Researchers say the tool, which is not yet used in clinical settings, may help reduce unnecessary treatments and side effects by quickly identifying which therapies a patient's cancer cells are sensitive to. The platform identifies a patient's drug response profile without directly exposing the patient's cancer cells to drugs. Using digital microfluidics to move tiny droplets across the chip and automate the labor-intensive liquid-handling steps, it reduces the number of cells and reagents required, minimizes human error, and speeds up the process.

In a study published in Med, scientists demonstrated that μPharma accurately predicted responses to two targeted therapies currently being investigated for T-ALL—dasatinib and venetoclax—and revealed a previously unrecognized link between drug response and a key molecular marker. The platform can detect differences in drug susceptibility at the level of individual cancer cells. This is important because if a particular drug is effective for some but not all a patient's cancer cells, the surviving cancer cells could bounce back.

A pediatric oncologist at Huntsman Cancer Institute and associate professor of pediatrics at the University of Utah stated that innovation in treatment selection is a pressing need within pediatric malignancies. "Personalized treatment selection accomplished in 'real-time' will be part of the future of cancer therapeutics, and μPharma represents an encouraging step in that direction," the physician said.
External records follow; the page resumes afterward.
Lemma run_journal_pending recs p last :
  run_journal recs = Ok (Some p, last) -> epoch_of_suffix p recs.
Proof.
  revert p last. induction recs as [|r recs IH] using rev_ind; intros p last; [done|].
  rewrite run_journal_snoc. destruct (run_journal recs) as [[[q|] l]| |] eqn:E; cbn; [| |done|done].
  - specialize (IH q l eq_refl).
    destruct r as [e|e pg|e pg|e pg|e]; cbn; try (by case_match);
      destruct (Z.eqb_spec (pending_id q) e) as [He|]; try done; intros [= <- _];
      (eapply epoch_extend; [exact IH|done|done|cbn..]); unfold reserved_by, retired_by, detached_by; cbn; set_solver.
  - destruct r as [e|e pg|e pg|e pg|e]; cbn; try done.
    destruct (e <=? l); [done|]. intros [= <- _]. exists recs, []. cbn. eauto 10.
Qed.

Section scan.
Context (crc32 : bytes -> Z) (crc32_u32 : forall b, u32_ok (crc32 b)).

Definition journal_bytes (recs : list PageOwnershipRecord) : bytes :=
  concat (ownership_bytes crc32 <$> recs).

Lemma zlen_journal_bytes recs : zlen (journal_bytes recs) = 32 * zlen recs.
Proof.
  induction recs as [|r recs IH]; [done|]. unfold journal_bytes in *. cbn.
  rewrite zlen_app, zlen_cons, IH. rewrite (zlen_ownership_bytes crc32 r). unfold RECORD_SIZE. lia.
Qed.

Lemma chunks_journal recs fuel :
  (length recs <= fuel)%nat -> chunks fuel (journal_bytes recs) = ownership_bytes crc32 <$> recs.
Proof.
  revert fuel. induction recs as [|r recs IH]; intros fuel Hf.
  - destruct fuel; done.
  - destruct fuel as [|fuel]; [cbn in Hf; lia|]. cbn [chunks].
    pose proof (zlen_journal_bytes (r :: recs)) as Hz. rewrite zlen_cons in Hz.
    pose proof (zlen_nonneg recs). unfold RECORD_SIZE.
    rewrite (proj2 (Z.ltb_ge _ _)) by lia.
    destruct (take_drop_app (ownership_bytes crc32 r) (journal_bytes recs) 32) as [E1 E2];
      [by rewrite zlen_ownership_bytes|].
    change (journal_bytes (r :: recs)) with (ownership_bytes crc32 r ++ journal_bytes recs).
    rewrite E1. change (Z.to_nat 32) with 32%nat in E2. rewrite E2, IH by (cbn in Hf; lia). done.
Qed.

Lemma pending_epoch_run recs :
  Forall ownership_record_ok recs ->
  pending_epoch crc32 (journal_bytes recs) = (st ← run_journal recs; Ok st.1).
Proof.
  intros Hok. unfold pending_epoch. rewrite zlen_journal_bytes.
  rewrite (Z.mul_comm 32), Z_mod_mult. cbn [Z.eqb negb].
  rewrite chunks_journal.
  2:{ pose proof (zlen_journal_bytes recs). unfold zlen in *. lia. }
  f_equal. unfold run_journal. generalize (@Ok IoError _ (@None PendingOwnershipEpoch, 0)).
  induction Hok as [|r recs Hr _ IH]; intros st; [done|]. cbn. rewrite <- IH. f_equal.
  destruct st as [st| |]; [|done|done]. cbn. unfold journal_frame.
  by rewrite (decode_ownership_bytes crc32 crc32_u32 r Hr).
Qed.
An investigator and member of the Experimental Therapeutics Program at Huntsman Cancer Institute and assistant professor of molecular pharmaceutics at the University of Utah said the team has worked hard to develop this technology, and seeing it perform well is a key step toward bringing it into the clinic to help patients. The project is a collaboration between researchers at the University of Utah, St. Jude Children's Research Hospital, and the University of Pennsylvania.

A clinician would place a small sample of a patient's cancer cells into the device. Inside, the cells are held between two plates that are spaced just wider than the thickness of a human hair. Electric currents precisely move tiny droplets of chemicals to and from the cells, fully automating lab processes that are usually time and labor-intensive. An assistant professor of biomedical engineering at the University of Utah stated that the next step is validation of this technology using primary leukemia cells in a realistic clinical environment.
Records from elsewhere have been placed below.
(** C16. Crash recovery of the log: reading a log file of complete records whose
    last write was cut anywhere (possibly to nothing) yields exactly the complete
    records, in order and each with the position at which it starts, and then
    stops at the torn record.  The records are within the limits of the decoder ([record_ok]). *)
Theorem wal_replay default_term recs last pre x suf :
  Forall record_ok recs -> record_ok last -> record_of last = pre ++ x :: suf ->
  wal_items crc32 zstd_decompress_to_buffer default_term
    (encode_wal_file_header ++ concat (record_of <$> recs) ++ pre)
  = Ok (log_items WAL_FILE_HEADER_BYTES recs,
        match pre with [] => None | _ => Some (eof_error last.2) end).
Proof.
  intros Hok Hlast Hp. unfold wal_items, wal_reader_open.
  set (log := concat (record_of <$> recs) ++ pre).
  rewrite zlen_app. pose proof (zlen_nonneg log).
  change (zlen encode_wal_file_header) with WAL_FILE_HEADER_BYTES.
  rewrite (proj2 (Z.ltb_ge _ _)) by lia.
  destruct (take_drop_app encode_wal_file_header log WAL_FILE_HEADER_BYTES eq_refl) as [-> ->].
  change (decode_wal_file_header encode_wal_file_header) with (@Ok IoError Z WAL_FILE_VERSION).
  cbn [mbind result_bind]. f_equal. pose proof (length_log recs Hok) as Hlen.
  assert (S (length log) = length recs + S (length log - length recs))%nat as ->.
  { unfold log. rewrite length_app. lia. }
  unfold log at 2. rewrite wal_iterate_log by done.
  destruct last as [a f]. destruct (record_spec a f Hlast) as (_ & _ & Hc & _).
  cbn [wal_iterate]. rewrite (Hc _ pre x suf Hp). destruct pre; by rewrite app_nil_r.
Qed.

(** ** Accepted records are checksummed *)

Lemma consumes_u8 : consumes read_u8_tracked.
Proof. apply consumes_bind; [by apply consumes_array|]. intros b. apply consumes_ret. Qed.
Lemma consumes_u32 : consumes read_u32_tracked.
Proof. apply consumes_bind; [by apply consumes_array|]. intros b. apply consumes_ret. Qed.
Lemma consumes_u64 : consumes read_u64_tracked.
Proof. apply consumes_bind; [by apply consumes_array|]. intros b. apply consumes_ret. Qed.

Lemma consumes_len len label : consumes (validate_len len label).
Proof. unfold validate_len. destruct (_ <? _); [apply consumes_err|apply consumes_ret]. Qed.
Lemma consumes_count count label : consumes (validate_count count label).
Proof. unfold validate_count. destruct (_ <? _); [apply consumes_err|apply consumes_ret]. Qed.

(** A negative length cannot be read; the length of a field is never negative. *)
Lemma consumes_any_array n : consumes (read_array_tracked n).
Proof.
  destruct (decide (0 <= n)); [by apply consumes_array|].
  intros input ck a i' c'. unfold read_array_tracked. destruct (_ <=? _); [|done].
  intros [= <- <- <-]. exists []. split.
  - replace (Z.to_nat n) with 0%nat by lia. done.
  - unfold slice. replace (Z.to_nat n) with 0%nat by lia. done.
Qed.

Lemma consumes_payload : consumes read_bytes_tracked.
Proof.
  apply consumes_bind; [apply consumes_u32|]. intros len.
  apply consumes_bind; [apply consumes_len|]. intros _. apply consumes_any_array.
Qed.

Lemma consumes_string msg : consumes (read_string_tracked msg).
Proof.
  apply consumes_bind; [apply consumes_payload|]. intros b.
  destruct (utf8_valid b); [apply consumes_ret|apply consumes_err].
Qed.

Lemma consumes_compression : consumes read_compression_tracked.
Proof.
  apply consumes_bind; [apply consumes_u8|]. intros v.
  destruct (compression_from_u8 v); [apply consumes_ret|apply consumes_err].
Qed.

Ltac consume :=
  repeat first
    [ apply consumes_bind; [|intros ?] | apply consumes_u8 | apply consumes_u32 | apply consumes_u64
    | apply consumes_len | apply consumes_count | apply consumes_payload | apply consumes_string
    | apply consumes_compression | apply consumes_any_array | apply consumes_map_err
    | apply consumes_many | apply consumes_lift | apply consumes_ret | apply consumes_err
    | case_match ].

Lemma consumes_frame t v : consumes (read_frame crc32 zstd_decompress_to_buffer t v).
Proof. destruct t; cbn [read_frame]; consume. Qed.

Lemma consumes_authority t v d : consumes (read_authority t v d).
Proof. unfold read_authority. consume. Qed.

(** Nothing is accepted without its checksum: if the decoder returns a
    record, the bytes it consumed are a body followed by four bytes that hold the
    CRC of the whole body, tag and authority included. *)
Theorem wal_accepted_is_checksummed input v d r rest :
  decode input v d = Ok (Some r, rest) ->
  exists body stored, input = body ++ stored ++ rest /\ zlen stored = 4 /\ le_val stored = crc32 body.
Proof.
  unfold decode_main_wal_record_frame_with_authority.
  destruct (read_u8_tracked (input, [])) as [[tag [i1 c1]]|[]|] eqn:E1; try done.
  destruct (record_type_from_u8 tag) as [t|]; [|done].
  destruct (read_authority t v d (i1, c1)) as [[a [i2 c2]]| |] eqn:E2; [|done|done].
  cbn [mbind result_bind].
  destruct (read_frame crc32 zstd_decompress_to_buffer t v (i2, c2)) as [[f [i3 c3]]| |] eqn:E3; [|done|done].
  cbn [mbind result_bind]. unfold reader_map_err, read_u32_untracked.
  unfold mbind at 2, reader_bind, read_exact. destruct (Z.leb_spec 4 (zlen i3)); [|done].
  cbn [map_err mbind result_bind mret reader_ret fst snd].
  destruct (Z.eqb_spec (crc32 c3) (le_val (slice i3 0 4))) as [Hc|]; [|done].
  cbn [negb]. intros [= _ <-].
  destruct (consumes_u8 _ _ _ _ _ E1) as (b1 & -> & ->).
  destruct (consumes_authority _ _ _ _ _ _ _ _ E2) as (b2 & -> & ->).
  destruct (consumes_frame _ _ _ _ _ _ _ E3) as (b3 & -> & ->).
  exists (([] ++ b1) ++ b2 ++ b3), (slice i3 0 4). cbn [app]. split; [|split].
  - rewrite <- !app_assoc. do 3 f_equal. unfold slice. rewrite drop_0.
    change (Z.to_nat 4) with 4%nat. by rewrite take_drop.
  - apply zlen_slice; lia.
  - by rewrite <- Hc, app_assoc.
Qed.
Meanwhile, City of Hope hospital system has deployed HopeLLM, an internally trained AI platform designed to support oncology care and research across its national network spanning Southern California, Phoenix, Chicago, Atlanta, and dozens of clinics. The System EVP and Chief Digital and Technology Officer describes the organization as operating "as a system, not as a single entity," with any technology deployed functioning across that complex footprint.

HopeLLM addresses a familiar challenge in cancer care: overwhelming documentation. Some patients could have thousands of pages of notes associated with their care over many years. HopeLLM is able to intake that information and quickly summarize it for the physician. The time savings are substantial, with physicians often spending hours reviewing records after hours. By summarizing complex histories, the system can save two to three hours per patient.
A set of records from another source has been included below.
(** A file that begins with a log is read as the records of that log and whatever follows. *)
Lemma log_prefix_read default_term recs c :
  Forall record_ok recs -> log_of recs `prefix_of` c ->
  exists items stop, wal_items crc32 zstd_decompress_to_buffer default_term c
    = Ok (log_items crc32 zstd_compress WAL_FILE_HEADER_BYTES recs ++ items, stop).
Proof.
  intros Hok [t ->]. unfold log_of. rewrite <- app_assoc. unfold wal_items, wal_reader_open.
  set (log := concat (record_of <$> recs) ++ t). rewrite zlen_app. pose proof (zlen_nonneg log).
  change (zlen encode_wal_file_header) with WAL_FILE_HEADER_BYTES. rewrite (proj2 (Z.ltb_ge _ _)) by lia.
  destruct (take_drop_app encode_wal_file_header log WAL_FILE_HEADER_BYTES eq_refl) as [-> ->].
  change (decode_wal_file_header encode_wal_file_header) with (@Ok IoError Z WAL_FILE_VERSION). cbn [mbind result_bind].
  pose proof (length_log crc32 crc32_u32 zstd_compress zstd_decompress_to_buffer zstd_roundtrip recs Hok) as Hlen.
  assert (S (length log) = length recs + S (length log - length recs))%nat as -> by (unfold log; rewrite length_app; lia).
  unfold log at 2. rewrite (wal_iterate_log crc32 crc32_u32 zstd_compress zstd_decompress_to_buffer zstd_roundtrip) by done.
  destruct (wal_iterate _ _ _ _ _ _ _) as [items stop]. by exists items, stop.
Qed.
(** A step of one thread *)
Inductive acts : shared -> phase -> shared -> phase -> Prop :=
| a_reserve s blob :
    (* every caller queues the encoding of at least one record *)
    blob <> [] ->
    acts s Idle
      {| coordinator := set_next (next_lsn (coordinator s) + zlen blob) (coordinator s); wal := wal s; history := history s ++ [blob] |}
      (Pushing (next_lsn (coordinator s)) blob)
| a_push s lsn blob :
    acts s (Pushing lsn blob) (on_coordinator (fun c => set_queue (queue c ++ [(lsn, blob)]) c) s) Idle
| a_commit s target : 0 <= target -> acts s Idle s (Committing target)
| a_covered s target : target <= durable_lsn (coordinator s) -> acts s (Committing target) s (Returned target (Ok tt))
| a_uncovered s target : durable_lsn (coordinator s) < target -> acts s (Committing target) s (Contending target)
| a_park s target : leader_in_progress (coordinator s) = true -> acts s (Contending target) s (Committing target)
| a_lead s target :
    leader_in_progress (coordinator s) = false ->
    acts s (Contending target) (on_coordinator (set_leader true) s) (Draining target (written_lsn (coordinator s)) [])
| a_pop s target cursor pending e q :
    queue (coordinator s) = e :: q ->
    acts s (Draining target cursor pending) (on_coordinator (set_queue q) s) (Draining target cursor (pending ++ [e]))
| a_nothing s target cursor :
    queue (coordinator s) = [] -> acts s (Draining target cursor []) s (Releasing target (Ok tt))
| a_drained s target cursor pending taken rest :
    queue (coordinator s) = [] -> pending <> [] -> contiguous cursor pending = (taken, rest) ->
    acts s (Draining target cursor pending) s (Requeueing target cursor taken rest)
| a_requeue s target cursor taken e rest :
    acts s (Requeueing target cursor taken (e :: rest))
      (on_coordinator (fun c => if bool_decide (e.2 = []) then c else set_queue (queue c ++ [e]) c) s)
      (Requeueing target cursor taken rest)
| a_spin s target cursor : acts s (Requeueing target cursor [] []) s (Draining target cursor [])
| a_bail s target cursor : acts s (Requeueing target cursor [] []) s (Releasing target (Ok tt))
| a_take s target cursor taken :
    taken <> [] -> acts s (Requeueing target cursor taken []) s (Writing target taken)
| a_write s target taken w lsn :
    write_batch taken (wal s) = (w, Ok lsn) -> acts s (Writing target taken) (set_wal w s) (Storing target lsn)
| a_write_fails s target taken w e :
    write_batch taken (wal s) = (w, Err e) -> acts s (Writing target taken) (set_wal w s) (Releasing target (Err e))
| a_store s target lsn :
    acts s (Storing target lsn) (on_coordinator (set_written lsn) s) (Publishing target lsn)
| a_publish s target lsn :
    acts s (Publishing target lsn)
      (on_coordinator (fun c => if durable_lsn c <? lsn then set_durable lsn c else c) s) (Releasing target (Ok tt))
| a_release_error s target e :
    acts s (Releasing target (Err e)) (on_coordinator (set_leader false) s) (Returned target (Err e))
| a_release_done s target :
    target <= durable_lsn (coordinator s) ->
    acts s (Releasing target (Ok tt)) (on_coordinator (set_leader false) s) (Returned target (Ok tt))
| a_release_again s target :
    durable_lsn (coordinator s) < target ->
    acts s (Releasing target (Ok tt)) (on_coordinator (set_leader false) s) (Committing target)
| a_next s target r : acts s (Returned target r) s Idle.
The platform analyzes multimodal data—including clinical records, claims, genomics, radiology, and pathology—to identify trials suited to a patient. It can also reverse the process, scanning patient populations to identify candidates when new trials open. "When a patient comes in for care, we wanted to be able to let them know right away what trials they are eligible for," the executive explained. That immediacy matters in oncology, where timing can determine whether a patient gains access to a potentially lifesaving therapy.

City of Hope evaluated commercial tools before building its own. Many struggled with longitudinal oncology data and failed to integrate into real clinical workflows. Designing internally allowed the team to reflect how their oncologists actually think and practice. Licensed clinicians retain final decision authority. "No algorithm really gets moral authority," the executive said. "AI can assist… but it can't own clinical accountability."

Beyond matching individual patients, HopeLLM is transforming feasibility assessments across the network. City of Hope has evaluated more than 200 trials using the platform. Tasks that once took weeks can now be completed in minutes, enabling teams to identify eligible patients across multiple locations quickly. The executive describes this as part of a national clinical trials model: centralized coordination paired with geographically distributed research sites. The approach improves access to trials while allowing studies to launch across multiple regions almost simultaneously.

T-ALL is a challenging subtype of acute lymphoblastic leukemia, the most common childhood cancer. While complete remission rates have improved, many survivors experience long-term effects from intensive chemotherapy. Rapidly determining drug response could help clinicians personalize treatments sooner, reducing exposure to ineffective therapies and side effects.